__Task requirements__
First find the line with "set_queue queue with_queue]." in the entries below, then set down exactly every line through the line with "assert (id' <>", that line included.

__Source material__
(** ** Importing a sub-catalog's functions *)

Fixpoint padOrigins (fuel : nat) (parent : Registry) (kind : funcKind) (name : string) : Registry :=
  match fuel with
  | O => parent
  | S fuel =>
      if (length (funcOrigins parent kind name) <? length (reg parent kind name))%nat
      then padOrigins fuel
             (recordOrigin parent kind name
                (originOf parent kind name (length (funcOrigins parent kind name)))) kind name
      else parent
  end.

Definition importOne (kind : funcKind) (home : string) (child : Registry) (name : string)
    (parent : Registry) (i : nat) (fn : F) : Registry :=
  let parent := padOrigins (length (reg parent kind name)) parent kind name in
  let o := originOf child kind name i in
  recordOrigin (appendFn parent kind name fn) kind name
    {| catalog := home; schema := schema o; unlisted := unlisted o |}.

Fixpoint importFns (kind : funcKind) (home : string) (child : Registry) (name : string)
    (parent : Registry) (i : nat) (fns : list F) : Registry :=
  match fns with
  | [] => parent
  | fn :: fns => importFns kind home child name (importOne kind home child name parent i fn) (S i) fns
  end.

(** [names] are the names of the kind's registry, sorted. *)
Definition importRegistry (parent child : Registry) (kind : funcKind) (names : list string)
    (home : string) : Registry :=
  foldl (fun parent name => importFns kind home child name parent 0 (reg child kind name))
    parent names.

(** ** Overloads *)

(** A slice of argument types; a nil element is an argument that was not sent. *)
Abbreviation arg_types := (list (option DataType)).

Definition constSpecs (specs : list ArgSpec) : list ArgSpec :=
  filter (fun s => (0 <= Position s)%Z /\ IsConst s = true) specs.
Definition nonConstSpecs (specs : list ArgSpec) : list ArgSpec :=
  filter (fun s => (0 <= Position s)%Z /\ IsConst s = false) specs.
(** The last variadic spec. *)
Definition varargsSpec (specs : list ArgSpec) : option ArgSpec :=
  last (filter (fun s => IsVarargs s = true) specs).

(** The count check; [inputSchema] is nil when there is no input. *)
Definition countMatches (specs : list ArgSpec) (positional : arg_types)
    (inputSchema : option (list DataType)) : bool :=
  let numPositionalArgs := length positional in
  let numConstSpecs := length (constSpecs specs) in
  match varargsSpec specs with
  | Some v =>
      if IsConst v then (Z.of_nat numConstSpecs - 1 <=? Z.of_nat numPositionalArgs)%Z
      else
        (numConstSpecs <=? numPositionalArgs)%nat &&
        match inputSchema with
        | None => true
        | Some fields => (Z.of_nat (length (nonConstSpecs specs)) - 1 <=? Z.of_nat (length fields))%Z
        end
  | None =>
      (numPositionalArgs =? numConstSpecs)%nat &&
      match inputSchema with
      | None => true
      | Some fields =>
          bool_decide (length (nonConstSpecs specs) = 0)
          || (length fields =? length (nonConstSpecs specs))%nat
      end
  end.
---
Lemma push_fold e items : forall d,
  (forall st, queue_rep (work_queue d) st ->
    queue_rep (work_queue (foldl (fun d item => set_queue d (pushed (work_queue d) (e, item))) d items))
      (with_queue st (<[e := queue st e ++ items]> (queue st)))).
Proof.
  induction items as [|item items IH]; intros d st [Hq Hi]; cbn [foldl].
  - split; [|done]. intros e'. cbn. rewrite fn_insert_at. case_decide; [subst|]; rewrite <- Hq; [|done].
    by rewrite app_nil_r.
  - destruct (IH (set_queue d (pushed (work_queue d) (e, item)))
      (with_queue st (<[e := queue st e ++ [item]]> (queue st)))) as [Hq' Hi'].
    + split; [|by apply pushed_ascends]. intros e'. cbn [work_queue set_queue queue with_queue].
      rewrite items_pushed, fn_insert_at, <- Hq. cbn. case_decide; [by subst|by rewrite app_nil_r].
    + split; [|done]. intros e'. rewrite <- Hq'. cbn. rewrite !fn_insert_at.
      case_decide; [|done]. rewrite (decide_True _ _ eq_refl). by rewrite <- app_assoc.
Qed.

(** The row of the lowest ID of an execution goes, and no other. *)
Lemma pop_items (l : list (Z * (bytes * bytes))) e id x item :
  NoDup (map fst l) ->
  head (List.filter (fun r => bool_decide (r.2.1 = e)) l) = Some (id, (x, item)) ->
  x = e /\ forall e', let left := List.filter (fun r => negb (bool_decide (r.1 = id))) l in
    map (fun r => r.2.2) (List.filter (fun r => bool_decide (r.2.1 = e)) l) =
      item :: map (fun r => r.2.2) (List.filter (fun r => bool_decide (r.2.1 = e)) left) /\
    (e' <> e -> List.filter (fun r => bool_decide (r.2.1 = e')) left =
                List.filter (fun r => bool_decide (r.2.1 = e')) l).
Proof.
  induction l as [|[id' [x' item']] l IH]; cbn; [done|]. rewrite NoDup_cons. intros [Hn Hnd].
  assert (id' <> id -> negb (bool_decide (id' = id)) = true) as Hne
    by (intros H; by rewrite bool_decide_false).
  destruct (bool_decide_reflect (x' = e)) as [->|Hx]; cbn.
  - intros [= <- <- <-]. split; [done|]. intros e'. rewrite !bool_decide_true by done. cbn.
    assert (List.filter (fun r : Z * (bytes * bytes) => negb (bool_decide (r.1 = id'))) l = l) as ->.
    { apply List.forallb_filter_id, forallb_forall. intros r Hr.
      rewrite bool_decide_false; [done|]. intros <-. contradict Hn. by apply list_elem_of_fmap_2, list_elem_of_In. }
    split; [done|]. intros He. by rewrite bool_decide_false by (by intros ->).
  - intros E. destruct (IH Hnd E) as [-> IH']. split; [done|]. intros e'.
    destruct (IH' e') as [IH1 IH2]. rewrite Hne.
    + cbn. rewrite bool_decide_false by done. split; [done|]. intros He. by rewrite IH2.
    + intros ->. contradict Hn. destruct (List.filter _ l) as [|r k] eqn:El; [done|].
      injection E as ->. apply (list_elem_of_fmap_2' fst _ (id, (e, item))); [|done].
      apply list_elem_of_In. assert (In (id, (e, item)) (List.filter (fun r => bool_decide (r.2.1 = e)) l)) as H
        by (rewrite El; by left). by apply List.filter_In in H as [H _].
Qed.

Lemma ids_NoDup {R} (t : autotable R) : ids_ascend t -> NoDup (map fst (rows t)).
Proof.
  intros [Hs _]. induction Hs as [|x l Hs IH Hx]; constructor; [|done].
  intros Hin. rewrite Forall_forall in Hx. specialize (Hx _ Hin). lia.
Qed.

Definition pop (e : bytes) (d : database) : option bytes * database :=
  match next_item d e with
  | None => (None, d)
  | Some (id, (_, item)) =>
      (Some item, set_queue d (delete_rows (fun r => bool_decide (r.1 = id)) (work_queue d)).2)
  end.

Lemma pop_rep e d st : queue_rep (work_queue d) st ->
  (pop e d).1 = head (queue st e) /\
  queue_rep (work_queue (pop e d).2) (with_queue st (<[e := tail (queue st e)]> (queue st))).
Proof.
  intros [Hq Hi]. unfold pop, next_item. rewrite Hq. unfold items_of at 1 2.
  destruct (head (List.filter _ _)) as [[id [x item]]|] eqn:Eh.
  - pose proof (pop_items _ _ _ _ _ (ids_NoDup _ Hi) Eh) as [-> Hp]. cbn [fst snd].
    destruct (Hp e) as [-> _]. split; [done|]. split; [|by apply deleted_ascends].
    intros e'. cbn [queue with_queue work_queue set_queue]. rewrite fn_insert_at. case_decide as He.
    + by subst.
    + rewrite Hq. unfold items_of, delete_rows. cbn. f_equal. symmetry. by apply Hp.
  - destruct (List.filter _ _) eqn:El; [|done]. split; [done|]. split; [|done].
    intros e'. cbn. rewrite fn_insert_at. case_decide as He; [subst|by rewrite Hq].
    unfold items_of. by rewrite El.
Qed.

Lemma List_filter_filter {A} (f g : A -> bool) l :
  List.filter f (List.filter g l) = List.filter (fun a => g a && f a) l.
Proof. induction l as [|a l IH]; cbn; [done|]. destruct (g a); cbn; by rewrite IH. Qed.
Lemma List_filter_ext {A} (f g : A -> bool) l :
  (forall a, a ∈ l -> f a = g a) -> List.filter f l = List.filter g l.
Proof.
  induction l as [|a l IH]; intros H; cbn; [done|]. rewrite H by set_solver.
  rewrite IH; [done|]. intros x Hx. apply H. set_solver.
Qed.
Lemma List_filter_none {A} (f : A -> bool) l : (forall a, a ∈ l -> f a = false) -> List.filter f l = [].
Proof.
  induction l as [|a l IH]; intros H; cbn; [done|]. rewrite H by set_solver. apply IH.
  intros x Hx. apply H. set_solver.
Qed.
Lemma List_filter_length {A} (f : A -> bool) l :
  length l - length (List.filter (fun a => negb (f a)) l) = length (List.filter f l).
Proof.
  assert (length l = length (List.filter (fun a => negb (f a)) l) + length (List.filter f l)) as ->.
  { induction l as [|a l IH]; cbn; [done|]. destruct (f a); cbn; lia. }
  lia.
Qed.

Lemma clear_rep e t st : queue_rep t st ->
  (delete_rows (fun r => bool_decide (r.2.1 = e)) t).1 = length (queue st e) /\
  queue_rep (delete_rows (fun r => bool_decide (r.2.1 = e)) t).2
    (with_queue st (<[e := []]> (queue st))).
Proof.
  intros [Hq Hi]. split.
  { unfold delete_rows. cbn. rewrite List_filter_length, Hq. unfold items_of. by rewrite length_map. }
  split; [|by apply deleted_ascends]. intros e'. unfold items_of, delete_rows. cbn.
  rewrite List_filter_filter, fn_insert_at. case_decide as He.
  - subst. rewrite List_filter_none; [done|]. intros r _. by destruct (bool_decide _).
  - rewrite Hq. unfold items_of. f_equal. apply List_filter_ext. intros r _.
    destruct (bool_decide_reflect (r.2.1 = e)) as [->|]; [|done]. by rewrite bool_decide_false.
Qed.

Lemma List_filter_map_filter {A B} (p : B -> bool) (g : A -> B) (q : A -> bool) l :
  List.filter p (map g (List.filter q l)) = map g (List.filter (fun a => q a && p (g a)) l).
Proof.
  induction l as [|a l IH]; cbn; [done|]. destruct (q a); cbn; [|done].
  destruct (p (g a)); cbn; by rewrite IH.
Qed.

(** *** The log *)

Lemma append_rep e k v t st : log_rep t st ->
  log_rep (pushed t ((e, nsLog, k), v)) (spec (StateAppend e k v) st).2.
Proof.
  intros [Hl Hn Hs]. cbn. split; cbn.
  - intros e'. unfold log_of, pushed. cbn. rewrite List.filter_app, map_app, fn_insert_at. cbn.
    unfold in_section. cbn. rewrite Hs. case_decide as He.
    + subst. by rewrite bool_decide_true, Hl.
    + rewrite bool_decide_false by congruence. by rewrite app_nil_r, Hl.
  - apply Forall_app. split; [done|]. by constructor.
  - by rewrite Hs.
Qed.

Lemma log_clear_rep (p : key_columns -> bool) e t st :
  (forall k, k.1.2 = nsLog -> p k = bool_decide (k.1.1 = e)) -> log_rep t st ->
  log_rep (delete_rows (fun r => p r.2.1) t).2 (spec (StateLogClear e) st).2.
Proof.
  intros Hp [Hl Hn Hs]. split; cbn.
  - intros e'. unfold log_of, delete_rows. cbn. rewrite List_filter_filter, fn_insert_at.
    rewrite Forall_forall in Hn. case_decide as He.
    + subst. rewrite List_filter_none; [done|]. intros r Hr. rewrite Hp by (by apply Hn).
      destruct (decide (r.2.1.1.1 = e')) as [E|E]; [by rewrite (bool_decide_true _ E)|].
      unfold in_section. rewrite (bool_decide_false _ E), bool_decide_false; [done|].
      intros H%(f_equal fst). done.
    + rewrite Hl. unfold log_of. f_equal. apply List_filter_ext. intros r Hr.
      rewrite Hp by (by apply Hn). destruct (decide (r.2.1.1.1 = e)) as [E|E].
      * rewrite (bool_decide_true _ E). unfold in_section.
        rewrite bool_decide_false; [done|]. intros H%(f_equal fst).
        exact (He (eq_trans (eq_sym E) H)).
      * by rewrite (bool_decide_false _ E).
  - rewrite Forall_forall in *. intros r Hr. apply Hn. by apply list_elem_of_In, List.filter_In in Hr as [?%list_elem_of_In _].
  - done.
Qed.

__Output of the task__
    + split; [|by apply pushed_ascends]. intros e'. cbn [work_queue set_queue queue with_queue].
      rewrite items_pushed, fn_insert_at, <- Hq. cbn. case_decide; [by subst|by rewrite app_nil_r].
    + split; [|done]. intros e'. rewrite <- Hq'. cbn. rewrite !fn_insert_at.
      case_decide; [|done]. rewrite (decide_True _ _ eq_refl). by rewrite <- app_assoc.
Qed.

(** The row of the lowest ID of an execution goes, and no other. *)
Lemma pop_items (l : list (Z * (bytes * bytes))) e id x item :
  NoDup (map fst l) ->
  head (List.filter (fun r => bool_decide (r.2.1 = e)) l) = Some (id, (x, item)) ->
  x = e /\ forall e', let left := List.filter (fun r => negb (bool_decide (r.1 = id))) l in
    map (fun r => r.2.2) (List.filter (fun r => bool_decide (r.2.1 = e)) l) =
      item :: map (fun r => r.2.2) (List.filter (fun r => bool_decide (r.2.1 = e)) left) /\
    (e' <> e -> List.filter (fun r => bool_decide (r.2.1 = e')) left =
                List.filter (fun r => bool_decide (r.2.1 = e')) l).
Proof.
  induction l as [|[id' [x' item']] l IH]; cbn; [done|]. rewrite NoDup_cons. intros [Hn Hnd].
  assert (id' <> id -> negb (bool_decide (id' = id)) = true) as Hne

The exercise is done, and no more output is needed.